ONCE AGAIN, the president of Iran repeated his foul lie.

On Wednesday, in a speech broadcast live on Iranian state television,
Mahmoud Ahmadinejad told a crowd of thousands that the Nazi destruction
of European Jewry never happened. ''They have created a myth with the
name of 'Holocaust' and consider it to be above God, religion, and the
prophets," he said. It was the second time in a week that Ahmadinejad
had dismissed the most infamous genocide of the 20th century as a fairy
tale. ''Some European countries insist on saying that Hitler killed
millions of innocent Jews in furnaces," he snorted in Mecca on Dec. 8,
when he addressed an international summit of nearly 50 Muslim heads of
state. ''We don't accept this claim."

Even if there were a Holocaust, Ahmadinejad demanded, why should
Muslims be stuck living next to a Jewish state?

''If European countries claim that they have killed Jews in World War
II," he demanded, ''why don't they provide the Zionist regime with a
piece of Europe? Germany and Austria can provide . . . two or three
provinces for this regime to establish itself, and the issue will be
resolved. You offer part of Europe, and we will support it." Or, he
said, the Jews could be dispatched to the United States, Canada, ''or
Alaska."

But whether Europe and North America take his advice or not,
Ahmadinejad's bottom line doesn't change. As he put it in October,
Israel must be ''wiped off the map." And, vowed the president of the
world's foremost state sponsor of terrorism, ''a new wave in Palestine
will soon wipe off this disgraceful blot from the face of the Islamic
world."

Thus Ahmadinejad promises a second Holocaust even as he denies the
first one, and because his manner is so bellicose and crude, his words
make news.

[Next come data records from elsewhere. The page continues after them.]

(* ===== verification/ProcessTheorems.v ===== *)
(** * Theorems about the process: its start, its goroutines and its shutdown *)

From S2P Require Import Prelude Connections Process.

(** C36: The shutdown closes nothing that is in use. Whatever the goroutines do,
    until the engine panics the logs, the broker's connection and the database
    are open whenever a consumer loads its position or drains. *)
Theorem shutdown_order (s : process) (k : worker) :
  rtc process_step process_start s -> pr_panicked s = false -> busy k s ->
  pr_logs s = true /\ pr_mq s = true /\ pr_db s = true.
Proof. intros Hr. apply closed_unused. by apply process_reachable_ok. Qed.

(** C35: The process can always end, and without new signals it does: from every
    state that it can reach, every sequence of steps other than interrupts,
    wake-ups of consumers and rounds of the saver is finite, and when such a
    sequence can go no further the process has exited with everything closed. *)
Theorem shutdown_ends (s : process) :
  rtc process_step process_start s ->
  sn winding_step s /\
  forall s', rtc winding_step s s' -> (exists s'', winding_step s' s'') \/
    (pr_main s' = MExited /\ pr_logs s' = false /\ pr_mq s' = false /\ pr_db s' = false).
Proof.
  intros Hr%process_reachable_ok. split; [by apply winding_ends|]. intros s' Hw.
  pose proof (winding_run_ok _ _ Hw Hr) as Hok.
  destruct (decide (pr_main s' = MExited)) as [Hm|Hm]; [right|left; by apply winding_next].
  destruct Hok as [_ _ P3]. rewrite Hm in P3. cbn in P3. by destruct (pr_logs s'), (pr_mq s'), (pr_db s').
Qed.

(** C37: A consumer that fails to load its position is gone for good. In whatever
    state of the process the first read of a consumer fails, this changes nothing
    but that consumer: [main] goes on where it was, nothing is cancelled and nothing
    is closed. From then on, whatever happens, this consumer never runs again, while
    a consumer that is at work stays at work until the context is cancelled and can
    always come to its next drain. *)
Theorem failed_consumer_stays_down (k k' : worker) (s s1 : process) :
  rtc process_step process_start s ->
  worker_of k s = WStarting -> worker_step k s s1 -> worker_of k s1 = WReturned ->
  s1 = set_worker k WReturned s /\
  forall s2, rtc process_step s1 s2 ->
    worker_of k s2 = WReturned /\
    (k' <> k -> working k' s -> pr_cancelled s2 = false ->
       working k' s2 /\
       (pr_main s2 <> MExited -> exists s3, rtc process_step s2 s3 /\ worker_of k' s3 = WDraining /\
          pr_main s3 = pr_main s2 /\ pr_cancelled s3 = false)).
Proof.
  intros Hr%process_reachable_ok Hs Hst Hret. pose proof (load_failed _ _ _ Hs Hst Hret) as Heq. split; [done|].
  assert (Hok : process_ok s1) by (eapply worker_step_ok; [by left|done]).
  intros s2 Hs2. split; [by eapply returned_forever|]. intros Hne Hw Hc.
  assert (Hw1 : working k' s1) by (rewrite Heq; by destruct k, k').
  pose proof (working_on _ _ _ Hs2 Hok Hc Hw1) as Hw2. split; [done|]. intros Hm.
  destruct (working_drains _ _ Hm Hw2) as (s3 & Hs3 & Hd & Hm3 & Hc3). exists s3. split_and!; [done..|]. by rewrite Hc3.
Qed.

(** After a panic nothing waits for the consumers: the deferred calls close the
    logs, the connection and the database while both of them are in a drain. *)
Theorem panic_closes_under_consumers :
  exists s, rtc process_step process_start s /\ pr_panicked s = true /\ (forall k, worker_of k s = WDraining) /\
    pr_logs s = false /\ pr_mq s = false /\ pr_db s = false.
Proof.
  destruct serving_state as (s & Hr & Hs). destruct s as [m h f a b v c p l q d]. injection Hs as -> -> -> -> -> -> -> -> -> -> ->.
  eexists. split.
  - eapply rtc_trans; [exact Hr|].
    eapply rtc_l; [apply ps_winding, wd_main, m_panics; by right|].
    eapply rtc_l; [apply ps_winding, wd_main, m_closes_logs; done|].
    eapply rtc_l; [apply ps_winding, wd_main, m_closes_mq; done|].
    eapply rtc_l; [apply ps_winding, wd_main, m_closes_db; done|]. apply rtc_refl.
  - split_and!; try done. by intros [].
Qed.

(** A process that starts and stops leaves no connection open, and one whose
    start fails leaves open what it opened before the call that failed. *)
Theorem start_opens_stop_closes `{!Remote} (LookupEnv : string -> option string) (created : bool) (w w' : net) r :
  start LookupEnv created w = (w', r) ->
  match r with
  | inl mq => net_open (stop mq w') = net_open w
  | inr (ErrConfig _) | inr (ErrMySQL _) => net_open w' = net_open w
  | inr (ErrRabbitMQ _) => net_open w' = RPool :: net_open w
  | inr ErrCreateEngine => net_open w' = [RPublishCh; RConsumeCh; RConn; RPool] ++ net_open w
  end.
Proof.
  intros Hs. pose proof (start_cases _ _ _ _ _ Hs) as Hc. destruct r as [mq|[| | |]]; [by eapply start_stop|done..].
Qed.

(** ** Witnesses *)

Lemma shutdown_order_witness :
  exists s, rtc process_step process_start s /\ busy EventPub s /\ pr_logs s = true /\ pr_mq s = true /\ pr_db s = true.
Proof.
  destruct serving_state as (s & Hr & Hs). exists s. split; [exact Hr|].
  assert (Hb : busy EventPub s) by (right; rewrite Hs; reflexivity). split; [exact Hb|].
  apply (shutdown_order s EventPub Hr); [rewrite Hs; reflexivity|exact Hb].
Defined.

Lemma shutdown_ends_witness :
  exists s, rtc process_step process_start s /\ pr_main s = MServing /\ sn winding_step s.
Proof.
  destruct serving_state as (s & Hr & Hs). exists s. split; [exact Hr|]. split; [rewrite Hs; reflexivity|].
  exact (proj1 (shutdown_ends s Hr)).
Defined.

(** The projector's first read fails while the publisher is in a drain; then the
    publisher's drain ends, and it comes to the next one. *)
Definition projector_failed : process := set_worker Projector WReturned (starting_state Projector).

Lemma failed_consumer_stays_down_witness :
  worker_of Projector (set_worker EventPub WSelecting projector_failed) = WReturned /\
  exists s3, rtc process_step (set_worker EventPub WSelecting projector_failed) s3 /\
    worker_of EventPub s3 = WDraining /\ pr_main s3 = MServing.
Proof.
  destruct (failed_consumer_stays_down Projector EventPub (starting_state Projector) projector_failed (starting_reachable Projector))
    as [_ H].
  - reflexivity.
  - apply w_load_fails. reflexivity.
  - reflexivity.
  - destruct (H (set_worker EventPub WSelecting projector_failed)) as [H1 H2].
    + apply rtc_once, ps_winding, (wd_worker EventPub); [discriminate|]. apply w_drained. reflexivity.
    + split; [exact H1|]. destruct H2 as [_ H3]; [discriminate|left; reflexivity|reflexivity|].
      destruct H3 as (s3 & Hr & Hd & Hm & _); [discriminate|]. exists s3. split; [exact Hr|]. split; [exact Hd|exact Hm].
Defined.

(** A server that accepts everything but the connection to the broker. *)
Lemma start_opens_stop_closes_witness :
  let remote := {| call_ok n := Nat.ltb n 2 |} in
  net_open (fst (@start remote (fun _ => None) true (mkNet [] 0))) = [RPool].
Proof.
  intros remote. destruct (@start remote (fun _ => None) true (mkNet [] 0)) as [w' r] eqn:Hs.
  pose proof (@start_opens_stop_closes remote (fun _ => None) true (mkNet [] 0) w' r Hs) as Ho.
  vm_compute in Hs. injection Hs as <- <-. exact Ho.
Defined.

But there is nothing new about them. Iran's theocratic thugs
have been threatening the Jewish state with genocide ever since
Ayatollah Khomeini seized power in Tehran 26 years ago.

When it comes to Jews and Israel, Iran's fanatic rulers speak with one
voice. ''We have repeatedly said that this cancerous tumor of a state
should be removed from the region," Ayatollah Ali Khamenei, the current
supreme leader, remarked in December 2000. Former Iranian president Ali
Akbar Hashemi Rafsanjani, whom Western journalists strangely describe
as a ''moderate," explained in 2001 how a nuclear weapon would settle
Israel's hash once and for all: ''The use of a nuclear bomb against
Israel will leave nothing on the ground, whereas it would only damage
the world of Islam." The same Rafsanjani once took to the airwaves to
explain that ''Hitler had only killed 20,000 Jews and not 6 million."
Holocaust denial and calls for a new Holocaust are two sides of the
same coin.

That coin -- virulent anti-Semitism -- circulates throughout the Muslim
Middle East, not just in Iran. Ahmadinejad's ugly outpourings were
condemned in the West, but they provoked almost no protest in Arab and
Muslim countries, where Jews are routinely portrayed as evil subhumans
fit only for extermination. In much of the Islamic world, Jew-hatred
saturates the airwaves, spills from the mosques, fills the classrooms,
permeates the press. Jews are represented as pigs and monkeys, as liars
and connivers, as vile, hook-nosed scum who deliberately infect
children with AIDS and poison Palestinian water. In their quest for
power and world domination, they are said to be ruthless and devious.
They were behind the 9/11 attacks, for example, and tipped off 4,000
Jews to stay home from the World Trade Center. And, of course, they
concocted the ''hoax" of the Holocaust, as part of an elaborate plot to
establish a beachhead in the Middle East and extort money from the
world.

Outsiders are rarely aware of how intense the Muslim world's Jew-hatred
is. ''What has surprised me is the virulence of this new anti-Semitism
throughout all the Muslim countries," the distinguished journalist and
editor Harold Evans wrote in 2002. ''It is frenzied, vociferous,
paranoid, vicious, and prolific, and is only incidentally connected to
the Palestinian conflict." Obsessive anti-Semitism almost always
characterizes the most dangerous threats to America and the West.
Nazism, Communism, Islamofascism -- all have been intensely
anti-Semitic. Which is why Ahmadinejad's strident rhetoric should be
setting off urgent alarms. Dictators who talk about wiping nations from
the face of the earth generally mean what they say. We should know by
now that it isn't only Jews who are endangered by the mullahs and their
threats. All of us are. And time is wasting.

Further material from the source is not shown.